Sent from my Autoguide iPad app


----------



## mabzmuzik (Jul 19, 2012)

Excellent idea


----------



## XtremeAaron (Jan 22, 2012)

You beat me to it, let's see them. I haven't gotten tint yet, so interested in seeing the differences. 

Inside to outside pics would be great too.


----------



## JAFO (Jun 27, 2012)

Ok so I'll be the first to post... Got 17% all around... The brand is Solargard and the series is Charcoal 


Sent from my iPhone using AG Free


----------



## matt45 (Jul 27, 2012)

got mine tinted with SunTeck it's computer cut looks great


----------



## WMPthree (Apr 27, 2012)

55 in the front and 20 in the back (wanted to keep it legal). 
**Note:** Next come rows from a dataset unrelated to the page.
Lemma hash_tail_inj s h h' : Forall is_byte s -> 0 <= h < 2 ^ 64 -> 0 <= h' < 2 ^ 64 ->
  fold_left hash_step s h = fold_left hash_step s h' -> h = h'.
Proof.
  intros Hs. revert h h'. induction Hs as [|b s Hb _ IH]; intros h h' Hh Hh' E; [done|].
  cbn [fold_left] in E. apply IH in E; [|apply hash_step_range|apply hash_step_range].
  apply hash_step_inj in E; [|done..]. apply (lxor_cancel_l b). by rewrite !(Z.lxor_comm b).
Qed.

(** Keys that differ in one byte have different ids: the step is a bijection
    of the state for every byte, and sends different bytes to different
    states. In particular two shapes that differ in the type of one field,
    for types of one length, or in one letter of a name never share a
    sliver. *)
Theorem sliver_id_separates p a b s :
  Forall is_byte (p ++ a :: s) -> is_byte b -> a <> b -> sliver_id (p ++ a :: s) <> sliver_id (p ++ b :: s).
Proof.
  intros [_ [Ha Hs]%Forall_cons]%Forall_app Hb Hab E. apply Hab. unfold sliver_id in E.
  rewrite !fold_left_app in E. cbn [fold_left] in E.
  assert (0 <= fold_left hash_step p 0xcbf2_9ce4_8422_2325 < 2 ^ 64) as Hr by (apply hash_range; lia).
  apply hash_tail_inj in E; [|done|apply hash_step_range|apply hash_step_range].
  apply hash_step_inj in E; [|done..]. by apply lxor_cancel_l in E.
Qed.

(** The documentation calls the hash FNV-1a; the factor is not the one of
    FNV-1a, [0x100000001b3], so an id is not the published hash of its key. *)
Theorem sliver_id_is_not_fnv1a :
  let fnv1a key := fold_left (fun h b => Z.lxor h b * 0x100_0000_01b3 mod 2 ^ 64) key 0xcbf2_9ce4_8422_2325 in
  fnv1a (str "a") = 0xaf63_dc4c_8601_ec8c /\ fnv1a (str "foobar") = 0x8594_4171_f739_67e8 /\
  sliver_id (str "a") = 0xaf74_d84c_8601_ec8c /\ sliver_id (str "a") <> fnv1a (str "a").
Proof. by vm_compute. Qed.

(** ** Keys *)

Section keys.
Context `{SerdeNumber}.

(** The daemon's shape keys are the estate's census keys. *)
Lemma fingerprint_census (m : Metadata) : fingerprint_key (fingerprint_of m) = shape_key (shape_of m).
Proof.
  unfold fingerprint_key, shape_key, fingerprint_of, shape_of. f_equal.
  rewrite btree_iter_fmap, !map_map. apply map_ext. by intros [k v].
Qed.
End keys.

(** A field name the key can be read back from. *)
Definition clean_name (k : bytes) : Prop := (ch "," ∉ k) /\ (ch ":" ∉ k).

Lemma join_parts_inj sep l l' : Forall (fun x => (sep ∉ x) /\ x <> []) l -> Forall (fun x => (sep ∉ x) /\ x <> []) l' ->
  join [sep] l = join [sep] l' -> l = l'.
Proof.
  assert (forall x y a b, (sep ∉ x) -> (sep ∉ y) -> x ++ sep :: a = y ++ sep :: b -> x = y /\ a = b) as Hcut.
  { induction x as [|c x IH]; intros [|d y] a b Hx Hy E; cbn in E.
    - by injection E.
    - injection E as -> _. by destruct Hy; left.
    - injection E as -> _. by destruct Hx; left.
    - injection E as -> E. apply not_elem_of_cons in Hx as [_ Hx], Hy as [_ Hy].
      by destruct (IH _ _ _ Hx Hy E) as [-> ->]. }
  intros Hl. revert l'. induction Hl as [|x l [Hx Hx0] Hl IH]; intros l' Hl' E.
  - destruct Hl' as [|y l' [Hy Hy0] Hl']; [done|]. destruct l'; cbn [join] in E; [by destruct Hy0|].
    by destruct y.
  - destruct Hl' as [|y l' [Hy Hy0] Hl'].
    { destruct l; cbn [join] in E; [by destruct Hx0|]. by destruct x. }
    destruct l as [|x2 l], l' as [|y2 l']; cbn [join] in E.
    + by rewrite E.
    + destruct Hx. rewrite E. set_solver.
    + destruct Hy. rewrite <- E. set_solver.
    + apply Hcut in E as [-> E]; [|done|done]. f_equal. by apply IH.
Qed.

Lemma part_inj k t k' t' : ch ":" ∉ k -> ch ":" ∉ k' -> k ++ str ":" ++ t = k' ++ str ":" ++ t' -> k = k' /\ t = t'.
Proof.
  revert k'. induction k as [|c k IH]; intros [|d k'] Hk Hk' E; cbn in E.
  - by injection E.
  - injection E as E _. destruct Hk'. rewrite <- E. by left.
  - injection E as E _. destruct Hk. rewrite E. by left.
  - injection E as -> E. apply not_elem_of_cons in Hk as [_ Hk], Hk' as [_ Hk'].
    by destruct (IH k' Hk Hk' E) as [-> ->].
Qed.

Lemma btree_iter_inj {A} (m m' : gmap bytes A) : btree_iter m = btree_iter m' -> m = m'.
Proof.
  intros E. apply map_eq. intros k. apply option_eq. intros v. by rewrite <- !elem_of_btree_iter, E.
Qed.

Definition clean_shape (s : ShapeFingerprint) : Prop :=
  map_Forall (fun k t => clean_name k /\ (ch "," ∉ t)) s.

Lemma clean_parts s : clean_shape s ->
  Forall (fun x => (ch "," ∉ x) /\ x <> []) (map (fun '(k, t) => k ++ str ":" ++ t) (btree_iter s)).
Proof.
  intros Hs. apply Forall_map, Forall_forall. intros [k t] Hin%elem_of_btree_iter. destruct (Hs k t Hin) as [[Hk _] Ht].
  cbn. split; [|by destruct k]. rewrite not_elem_of_app. split; [done|]. apply not_elem_of_cons. by split.
Qed.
Sent from my iPhone using AG Free


----------



## 4035 (Jan 21, 2012)

I'm tinted 20% around. Glad I went with it, rather than 35% (legal) I've had it for 6 months and had no problems.


----------



## mike1coolguy88 (Apr 7, 2012)

this is my tint 2012 cruze black leather interior
%35 winshield %20 on all other windows
u can see body figures in the sunlight
at night u cannot see anyone in the car


----------



## CruzeTech (Mar 23, 2012)

^^^ I'm gonna follow this guy around. I get a laugh out of most of the *hit he posts. 35% on the windshield? Smh

Anyway, I did 15 rears and 35 front. Formula One Pinnacle. Entire windshield is done in AirBlue 80. The AirBlue 80 has like 43% heat rejection. 


Sent from my Autoguide iPhone app


----------



## ErikBEggs (Aug 20, 2011)

20% looks the best IMO. It's dark enough to see, light enough to see in from cops point of view. It is just on the verge of attracting attention, but since it looks so nice you probably won't get bothered for it most places. GET THE EYEBROW!!!!! The eyebrow is fantastic. Just make sure they dont give you that swoopy bullshit. Anyway, here is mine. 30% all around + eyebrow strip. I wanted darker, but NY cops are dicks.












'








LOL, guys that windshield **** is so illegal up here. Won't pass inspection...


----------



## iCruze1.8 (May 7, 2011)

Katee228 said:


> I'm tinted 20% around. Glad I went with it, rather than 35% (legal) I've had it for 6 months and had no problems.
> View attachment 6671


Those look nice!! Where did you get the tints done? How much were they? I'm still looking for a shop to go to in the Chicagoland area.


----------



## Mick (Dec 31, 2011)

20% all around looks the cleanest but it doesn't fly here. Got pulled over for tint before. Just got a fix it ticket which I never did anything with.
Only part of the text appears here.